UNHCR staff member killed in Afghanistan, High Commissioner condemns attack
UNHCR staff member killed in Afghanistan, High Commissioner condemns attack
16 November 2003
GENEVA - Gunmen riding on a motorcycle today shot and killed a staff member of the UN Refugee Agency in Afghanistan in an attack High Commissioner Ruud Lubbers denounced as a "dastardly assault" on humanitarian relief efforts.
Bettina Goislard, a 29-year-old French national, was travelling in a clearly marked UNHCR vehicle in the centre of Ghazni city, 100 km south of the Afghan capital of Kabul, when two men on a motorcycle opened fire with a pistol.
Goislard was pronounced dead on arrival at a hospital, where she was brought by city residents. Her driver, Abdul Salam Sadid, suffered a bullet wound in his arm but was in stable condition. Another local staff, Ali Mohammad, escaped unharmed.
"This is yet another dastardly assault on an innocent humanitarian worker," said Lubbers in a statement issued in Geneva. He said the UN agency was suspending its activities in Ghazni province and will be conducting a review of its work in Afghanistan.

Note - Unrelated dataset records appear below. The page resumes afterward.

(* ===== verification/StableSort.v ===== *)
(** * Stable sorting by a key ([slice::sort_by_key])

    Insertion sort, which is stable: elements of one key keep their order. *)

From stdpp Require Import sorting.
From S2P Require Import Prelude.

Lemma sorted_weaken {A} (R S : A → A → Prop) l : (∀ x y, R x y → S x y) → StronglySorted R l → StronglySorted S l.
Proof. intros HRS. induction 1 as [|x l Hl IH Hx]; constructor; [done|]. eapply Forall_impl; [exact Hx|]. apply HRS. Qed.

Section sort.
Context {A K : Type} (le : K → K → Prop) `{!RelDecision le} `{!TotalOrder le} (key : A → K).

Fixpoint insert_by_key (x : A) (l : list A) : list A :=
  match l with
  | [] => [x]
  | y :: l => if decide (le (key x) (key y)) then x :: y :: l else y :: insert_by_key x l
  end.

Definition sort_by_key (l : list A) : list A := foldr insert_by_key [] l.

Definition key_le (x y : A) : Prop := le (key x) (key y).

#[local] Instance key_le_trans : Transitive key_le.
Proof. intros x y z. unfold key_le. apply transitivity. Qed.

Lemma key_le_total x y : ¬ key_le x y → key_le y x.
Proof.
  unfold key_le. intros Hn. destruct (total le (key x) (key y)); [done|assumption].
Qed.

Lemma insert_by_key_perm x l : insert_by_key x l ≡ₚ x :: l.
Proof.
  induction l as [|y l IH]; simpl; [done|]. destruct (decide _); [done|]. rewrite IH. apply perm_swap.
Qed.

Lemma sort_by_key_perm l : sort_by_key l ≡ₚ l.
Proof. induction l as [|x l IH]; simpl; [done|]. by rewrite insert_by_key_perm, IH. Qed.

Lemma insert_by_key_sorted x l : StronglySorted key_le l → StronglySorted key_le (insert_by_key x l).
Proof.
  induction 1 as [|y l Hl IH Hy]; simpl; [repeat constructor|].
  destruct (decide _) as [Hle|Hle]; constructor; [by constructor| |done|].
  - constructor; [done|]. eapply Forall_impl; [exact Hy|]. intros z. by apply key_le_trans.
  - rewrite insert_by_key_perm. constructor; [by apply key_le_total|done].
Qed.

Lemma sort_by_key_sorted l : StronglySorted key_le (sort_by_key l).
Proof. induction l; simpl; [constructor|by apply insert_by_key_sorted]. Qed.

(** Stability: the elements of a key keep their order. *)
Lemma sort_by_key_stable k `{!EqDecision K} l :
  filter (λ x, key x = k) (sort_by_key l) = filter (λ x, key x = k) l.
Proof.
  induction l as [|x l IH]; simpl; [done|]. rewrite filter_cons, <-IH. clear IH.
  induction (sort_by_key l) as [|y s IH]; simpl; [by rewrite filter_cons|].
  destruct (decide (le (key x) (key y))) as [Hle|Hle]; [by rewrite filter_cons|].
  rewrite !filter_cons, IH. destruct (decide (key x = k)), (decide (key y = k)); try done.
  exfalso. apply Hle. replace (key x) with (key y) by congruence. done.
Qed.

(** A list in strictly increasing order of its keys is what sorting any permutation of it
    gives. *)
Lemma sort_by_key_unique l k :
  StronglySorted key_le k → l ≡ₚ k → (∀ x y, x ∈ k → y ∈ k → key x = key y → x = y) → sort_by_key l = k.
Proof.
  intros Hk Hp Hinj. assert (Hs : sort_by_key l ≡ₚ k) by by rewrite sort_by_key_perm.
  eapply StronglySorted_unique_strong; [|apply sort_by_key_sorted|exact Hk|exact Hs].
  intros x y Hx Hy Hxy Hyx. apply Hinj; [by rewrite <-Hs|done|]. by apply (anti_symm le).
Qed.

(** Keys in strictly increasing order are distinct. *)
Lemma sort_by_key_strict l k :
  StronglySorted (λ x y, strict le (key x) (key y)) k → l ≡ₚ k → sort_by_key l = k.
Proof.
  intros Hk Hp. apply sort_by_key_unique; [|done|].
  - clear Hp. induction Hk as [|x k Hk IH Hx]; constructor; [done|]. eapply Forall_impl; [exact Hx|]. by intros y [].
  - clear Hp. induction Hk as [|x k Hk IH Hx]; [by intros ?? ?%not_elem_of_nil|]. rewrite Forall_forall in Hx.
    intros y z [->|Hy]%elem_of_cons [->|Hz]%elem_of_cons Heq; [done| | |by apply IH].
    + destruct (Hx z Hz) as [_ []]. by rewrite Heq.
    + destruct (Hx y Hy) as [_ []]. by rewrite Heq.
Qed.

(** Sorted by the key and, within a key, by a relation the list was ordered by. *)
Definition key_then (R : A → A → Prop) (x y : A) : Prop :=
  strict le (key x) (key y) ∨ key x = key y ∧ R x y.

Lemma insert_by_key_then R x l :
  Forall (R x) l → StronglySorted (key_then R) l → StronglySorted (key_then R) (insert_by_key x l).
Proof.
  intros Hx Hl. induction Hl as [|y l Hl IH Hy]; simpl; [repeat constructor|].
  pose proof (Forall_inv Hx) as Hxy. pose proof (Forall_inv_tail Hx) as Hxl. destruct (decide _) as [Hle|Hle].
  - assert (Hhead : key_then R x y).
    { destruct (decide (le (key y) (key x))) as [Hge|Hge]; [right|left; done].
      split; [by apply (anti_symm le)|done]. }
    constructor; [by constructor|]. constructor; [done|]. rewrite Forall_forall in Hy, Hxl. apply Forall_forall.
    intros z Hz. specialize (Hy z Hz). specialize (Hxl z Hz). unfold key_then in *.
    destruct Hhead as [[H1 H2]|[H1 _]], Hy as [[H3 H4]|[H3 _]].
    + left. split; [by transitivity (key y)|]. intros H5. apply H2. by transitivity (key z).
    + left. rewrite <-H3. done.
    + left. rewrite H1. done.
    + right. split; [congruence|done].
  - constructor; [by apply IH|]. rewrite insert_by_key_perm. constructor; [|done]. left.
    destruct (total le (key x) (key y)) as [?|Hyx]; [done|by split].
Qed.

Lemma sort_by_key_then R l : StronglySorted R l → StronglySorted (key_then R) (sort_by_key l).
Proof.
  induction 1 as [|x l Hl IH Hx]; simpl; [constructor|]. apply insert_by_key_then; [|done].
  by rewrite sort_by_key_perm.
Qed.
End sort.

(** [std::cmp::Reverse<usize>] as a key. *)
Definition nat_desc (a b : nat) : Prop := b ≤ a.

#[export] Instance nat_desc_dec : RelDecision nat_desc.
Proof. unfold nat_desc. intros a b. apply _. Defined.

#[export] Instance nat_desc_total_order : TotalOrder nat_desc.
Proof.
  unfold nat_desc. split; [split; [split|]; repeat intro; lia|]. intros a b. unfold strict.
  destruct (Nat.lt_trichotomy a b) as [?|[?|?]]; [right; right|right; left|left]; lia.
Defined.

(** Lexicographic order of pairs. *)
Definition lex_le (a b : nat * nat) : Prop := a.1 < b.1 ∨ a.1 = b.1 ∧ a.2 ≤ b.2.

#[export] Instance lex_le_dec : RelDecision lex_le.
Proof. unfold lex_le. intros a b. apply _. Defined.

#[export] Instance lex_le_total_order : TotalOrder lex_le.
Proof.
  unfold lex_le. split; [split; [split|]|].
  - intros [??]; simpl; lia.
  - intros [??] [??] [??]; simpl; lia.
  - intros [??] [??]; simpl. intros ??. f_equal; lia.
  - intros [a b] [c d]. unfold strict. simpl.
    destruct (Nat.lt_trichotomy a c) as [?|[->|?]]; [left; lia| |right; right; lia].
    destruct (Nat.lt_trichotomy b d) as [?|[->|?]]; [left; lia|by right; left|right; right; lia].
Defined.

"We are deeply shocked and greatly angered by the senseless murder of Bettina, who was an exemplary young colleague always actively seeking ways to help people in need," said Filippo Grandi, UNHCR's Chief of Mission for Afghanistan. "Her dedication to the Afghan people was truly extraordinary. Her death is a terrible loss to her family, to us and to Afghanistan."
Goislard had worked in Ghazni since June 2002, following other difficult assignments with UNHCR in Rwanda and Guinea.
The two attackers have been arrested and the details of the incident are being investigated.
Goislard was the first UN staff to be killed in Afghanistan since the United Nations resumed operations in the country following the fall of the Taliban regime two years ago. She was the fifth UNHCR staff member to be killed in the line of duty since three workers were killed in Indonesia and another in Guinea in 2000.
Since the resumption of its activities in Afghanistan, the UN refugee agency has helped in the return of some 2.5 million Afghan refugees from Pakistan and Iran and another 500,000 internally displaced people.